Unfortunately, Lollapalooza is still booking way too many acts, believing that everybody’s a grazer and wants quantity, as if a Vegas buffet trumped a Danny Meyer restaurant. Future festivals will have fewer acts. Then again, not every act makes it to the YouTube stream, and those that do have an imprimatur of greatness, this is their big break.

Let’s revisit the formula. You hone your chops, barely able to break even until a festival organizer booking a city-based event makes a deal for you to perform. Then this same booker makes sure you’re featured on the YouTube stream. With this imprimatur, people pay attention.

Festivals are the new radio and bookers are the new deejays. It’s just that simple.

And to win in this world, you’ve got to have the chops, you’ve got to be able to play. And like a comedian on Carson, when you get your one big chance you’ve got to kill. And if you do, your career will be made.

Let me stress, there are limited slots. Most people can’t play. Those who aren’t good don’t get a chance.
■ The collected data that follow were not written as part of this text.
Lemma be_unpack_mod n z : be_unpack (be_pack n z) = (z mod 256 ^ Z.of_nat n)%Z.
Proof.
  induction n as [|n IH].
  - cbn. by rewrite Z.mod_1_r.
  - cbn [be_pack]. change (?x :: ?y) with ([x] ++ y). rewrite be_unpack_app, IH, length_be_pack.
    change (be_unpack [?b]) with (0 * 256 + Z_of_byte b)%Z. rewrite Z_of_byte_of_Z.
    rewrite Nat2Z.inj_succ, Z.pow_succ_r by lia.
    pose proof (Z.pow_pos_nonneg 256 (Z.of_nat n) ltac:(lia) ltac:(lia)).
    rewrite (Z.mul_comm 256), Z.rem_mul_r by lia. ring.
Qed.

Lemma be_unpack_pack n z : in_range n z = true → be_unpack (be_pack n z) = z.
Proof. intros Hr%bool_decide_eq_true. rewrite be_unpack_mod. by apply Z.mod_small. Qed.

Lemma pack_int_Ok n v b : pack_int n v = Ok b → ∃ z, v = VInt z ∧ in_range n z = true ∧ b = be_pack n z.
Proof. destruct v; try done. cbn. destruct (in_range n z) eqn:Hr; [|done]. intros [= <-]. eauto. Qed.

(** ** Padding *)

Lemma pad_to_length n len : n ≠ 0 → (len + length (pad_to n len)) mod n = 0.
Proof.
  intros Hn. unfold pad_to. rewrite length_replicate.
  pose proof (Nat.div_mod (len + n - 1) n Hn) as Hd. pose proof (Nat.mod_upper_bound (len + n - 1) n Hn).
  replace (len + ((len + n - 1) / n * n - len)) with ((len + n - 1) / n * n) by lia. by apply Nat.Div0.mod_mul.
Qed.

Lemma align_pad o len :
  o mod 8 = 0 → (o + len + 7) / 8 * 8 = o + len + length (pad_to 8 len).
Proof.
  intros Ho. unfold pad_to. rewrite length_replicate.
  pose proof (Nat.div_mod (len + 8 - 1) 8 ltac:(lia)). pose proof (Nat.mod_upper_bound (len + 8 - 1) 8 ltac:(lia)).
  apply Nat.Div0.mod_divides in Ho as [q ->].
  replace (8 * q + len + 7) with (len + 7 + q * 8) by lia. rewrite Nat.div_add by lia.
  replace (len + 8 - 1) with (len + 7) in * by lia. lia.
Qed.

(** ** Strings *)

Lemma rstrip_zeros s n : rstrip (s ++ replicate n x00) = rstrip s.
Proof.
  induction s as [|b s IH]; cbn [app rstrip].
  - induction n as [|n IH]; [done|]. cbn [replicate rstrip]. by rewrite IH.
  - by rewrite IH.
Qed.

(** ** Checksums *)

Lemma checksum_back z :
  in_range 16 z = true →
  Z.lor (Z.shiftl (be_unpack (be_pack 8 (Z.land (Z.shiftr z 64) MASK64))) 64)
        (be_unpack (be_pack 8 (Z.land z MASK64))) = z.
Proof.
  intros Hr%bool_decide_eq_true. change (256 ^ Z.of_nat 16)%Z with (2 ^ 128)%Z in Hr.
  unfold MASK64. rewrite !be_unpack_mod. change (256 ^ Z.of_nat 8)%Z with (2 ^ 64)%Z.
  rewrite !Z.land_ones, !Zmod_mod by lia. rewrite Z.shiftr_div_pow2 by lia.
  rewrite (Z.mod_small (z / 2 ^ 64)).
  2: { split; [apply Z.div_pos; lia|]. apply Z.div_lt_upper_bound; lia. }
  apply Z.bits_inj'. intros i Hi. rewrite Z.lor_spec, Z.shiftl_spec by lia.
  destruct (decide (i < 64)%Z).
  - rewrite Z.testbit_neg_r by lia. cbn. by rewrite Z.mod_pow2_bits_low by lia.
  - rewrite Z.mod_pow2_bits_high by lia. rewrite orb_false_r, Z.div_pow2_bits by lia. f_equal. lia.
Qed.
Like parents insisting their barely-athletic child get a trophy for standing on the corner of the soccer field, everybody believes they get to participate in the new music world. That’s just wrong. It’s a long way to the top if you wanna rock and roll and most people don’t have the perseverance, never mind the skill.

But we are interested in those who’ve got it. It’s the festival organizer’s job to make this match.
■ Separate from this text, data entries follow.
(* ===== verification/LoxiEqual.v ===== *)
(** * The OpenFlow bindings: comparing objects

    Where the methods __eq__ compare every attribute, two objects are equal for
    Python exactly when they are the same value. *)

From Stdlib Require Import Strings.Byte.
From stdpp Require Import prelude strings list.
From S2P Require Import Prelude LoxiWire LoxiSpec LoxiRoundtrip LoxiTotal.

Section equal.
Context (classes : string → option cls).

(** Objects of known classes, with the attributes of their class *)
Inductive shaped : val → Prop :=
  | shaped_none : shaped VNone
  | shaped_int z : shaped (VInt z)
  | shaped_str s : shaped (VStr s)
  | shaped_ints l : shaped (VInts l)
  | shaped_set l : shaped (VSet l)
  | shaped_list l : (∀ v, v ∈ l → shaped v) → shaped (VList l)
  | shaped_obj d attrs c :
      classes d = Some c → od_keys attrs = od_keys (c_init c) →
      (∀ a v, (a, v) ∈ attrs → shaped v) → shaped (VObj d attrs).

(** __eq__ compares the attributes of the constructor. *)
Definition eq_checked (c : cls) : bool :=
  bool_decide (c_eq c = od_keys (c_init c)) && bool_decide (NoDup (od_keys (c_init c))).
Context (Hchecked : ∀ d c, classes d = Some c → eq_checked c = true).

Definition decides (f : val → val → result bool) (v w : val) : Prop :=
  ∃ b, f v w = Ok b ∧ (b = true ↔ v = w).

Lemma list_equal_decides f l k :
  length l = length k → (∀ v w, v ∈ l → w ∈ k → decides f v w) → ∃ b, list_equal f l k = Ok b ∧ (b = true ↔ l = k).
Proof.
  revert k. induction l as [|v l IH]; intros [|w k] Hlen Hf; try done; cbn [list_equal]; [by exists true|].
  destruct (Hf v w ltac:(left) ltac:(left)) as (b & -> & Hb). cbn [mbind result_bind]. destruct b.
  - destruct (IH k) as (b' & -> & Hb'); [by injection Hlen|intros; apply Hf; by right|].
    exists b'. split; [done|]. naive_solver.
  - exists false. split; [done|]. naive_solver.
Qed.

Lemma attrs_equal_decides f c attrs attrs' compared :
  (∀ a, a ∈ compared → ∃ v w, od_get a attrs = Some v ∧ od_get a attrs' = Some w ∧ decides f v w) →
  ∃ b, attrs_equal f c compared attrs attrs' = Ok b ∧ (b = true ↔ ∀ a, a ∈ compared → od_get a attrs = od_get a attrs').
Proof.
  induction compared as [|a compared IH]; intros Hf; cbn [attrs_equal].
  { exists true. split; [done|]. split; [by intros _ a ?%not_elem_of_nil|done]. }
  destruct (Hf a ltac:(left)) as (v & w & Hv & Hw & b & Heq & Hb). unfold get_attr at 1 2. rewrite Hv, Hw.
  cbn [mbind result_bind]. rewrite Heq. cbn [mbind result_bind]. destruct b.
  - destruct IH as (b' & -> & Hb'); [intros; apply Hf; by right|]. exists b'. split; [done|]. rewrite Hb'.
    setoid_rewrite elem_of_cons. split; [|by auto]. intros Hall x [->|Hx]; [|auto].
    rewrite Hv, Hw. f_equal. by apply Hb.
  - exists false. split; [done|]. split; [done|]. intros Hall. specialize (Hall a ltac:(left)).
    rewrite Hv, Hw in Hall. injection Hall as Hall. tauto.
Qed.

(** The nesting of objects and lists *)
Fixpoint height (v : val) : nat :=
  match v with
  | VObj _ attrs => S (foldr (λ av n, max (height av.2) n) 0 attrs)
  | VList l => S (foldr (λ v n, max (height v) n) 0 l)
  | _ => 0
  end.

Lemma keys_get (attrs : list (string * val)) a : a ∈ od_keys attrs → ∃ v, od_get a attrs = Some v ∧ (a, v) ∈ attrs.
Proof.
  intros Ha. destruct (od_get a attrs) as [v|] eqn:Hv; [|by apply od_get_None in Hv].
  exists v. split; [done|]. by apply od_get_Some_elem.
Qed.

Lemma obj_equal_decides fuel d attrs attrs' c :
  classes d = Some c → od_keys attrs = od_keys (c_init c) → od_keys attrs' = od_keys (c_init c) →
  (∀ a v w, (a, v) ∈ attrs → (a, w) ∈ attrs' → decides (equal classes fuel) v w) →
  decides (equal classes (S fuel)) (VObj d attrs) (VObj d attrs').
Proof.
  intros Hd Hk Hk' Hsub. pose proof (Hchecked d c Hd) as Hc. unfold eq_checked in Hc. split_checks.
  rename select (c_eq c = _) into Heq. rename select (NoDup _) into Hnd.
  unfold decides. cbn [equal]. rewrite bool_decide_eq_false_2 by naive_solver. rewrite Hd. cbn [of_option mbind result_bind].
  destruct (attrs_equal_decides (equal classes fuel) c attrs attrs' (c_eq c)) as (b & -> & Hb).
  { rewrite Heq. intros a Ha. destruct (keys_get attrs a) as (v & Hv & Hin); [congruence|].
    destruct (keys_get attrs' a) as (w & Hw & Hin'); [congruence|]. eauto 6. }
  exists b. split; [done|]. rewrite Hb, Heq. split; [|by intros [= ->]].
  intros Hall. f_equal. apply od_ext; [congruence|congruence|]. by rewrite Hk.
Qed.

Lemma equal_decides fuel v w : shaped v → shaped w → height v < fuel → decides (equal classes fuel) v w.
Proof.
  revert v w. induction fuel as [|fuel IH]; intros v w Hv Hw Hf; [lia|].
  destruct Hv as [|z|s|l|l|l Hl|d attrs c Hd Hk Ha], Hw as [|z'|s'|l'|l'|l' Hl'|d' attrs' c' Hd' Hk' Ha'];
    try (eexists; split; [done|]; done);
    try (eexists; split; [done|]; rewrite bool_decide_eq_true; naive_solver).
  - unfold decides. cbn [equal]. case_bool_decide as Hlen.
    + destruct (list_equal_decides (equal classes fuel) l l' Hlen) as (b & -> & Hb).
      { intros v w Hin Hin'. apply IH; [auto..|]. apply (foldr_max height) in Hin. cbn in Hf. lia. }
      exists b. split; [done|]. rewrite Hb. naive_solver.
    + exists false. split; [done|]. naive_solver.
  - destruct (decide (d = d')) as [<-|Hne].
    + rewrite Hd in Hd'. injection Hd' as <-. apply (obj_equal_decides fuel d attrs attrs' c); [done..|].
      intros a v w Hin Hin'. apply IH; [eauto..|]. apply (foldr_max (λ av, height av.2)) in Hin. cbn in Hf, Hin. lia.
    + exists false. cbn [equal]. rewrite bool_decide_eq_true_2 by done. split; [done|]. naive_solver.
Qed.
End equal.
Being in an iTunes commercial or on "Grey’s Anatomy" ain’t bad, but those are records, everyone knows those can be faked, that you can suck live and probably do.

And although dancing and pyrotechnics can be interesting, that’s a different business than music, that’s spectacle, and the hungry music fan just doesn’t care to see it.

And recommendations online are cheap and voluminous.

But there’s something about seeing a band live. One that can truly play its instruments. That makes you get that tingling feeling inside.

It rarely translates to tape, the YouTube clip is just an advertisement… For the show, when the band comes to your town.

Grace Potter has a better chance of breaking through after performing at Lollapalooza than she does as a result of being on that Kenny Chesney record, as a result of any television appearance. Because performing live is like being at Yankee Stadium. You’ve got to deliver or you’re booed. And when you hit a home run, everybody knows.

But you play your whole life before you start for the Yankees. You spend years in the minor leagues. And if the Yankees field a crummy team, revenues will go down.

And a great athlete is poetry in motion. We revel in the movement.

But a great musician is more than that. The performance is not only external, but internal. Something inside is being translated from player to listener. And when it’s done without a net, with the possibility of mistakes, we revel in the humanity.

The more technological breakthroughs we develop, the more important it is to get back to our roots. I love my computer, but it’s the opposite of music. It’s cold and unthinking, whereas music is warm and fuzzy and positively alive.

And the best place to demonstrate this is live.

And the best place to do this is where everybody is watching.

We can spread the word so quickly online. But no one wants to hear about anything that isn’t great, that doesn’t have substance.

City festivals are the launching pad. Bookers are the linchpins. Food and amenities add to the experience, but the real drawing power is the music. When done right, it’s enough.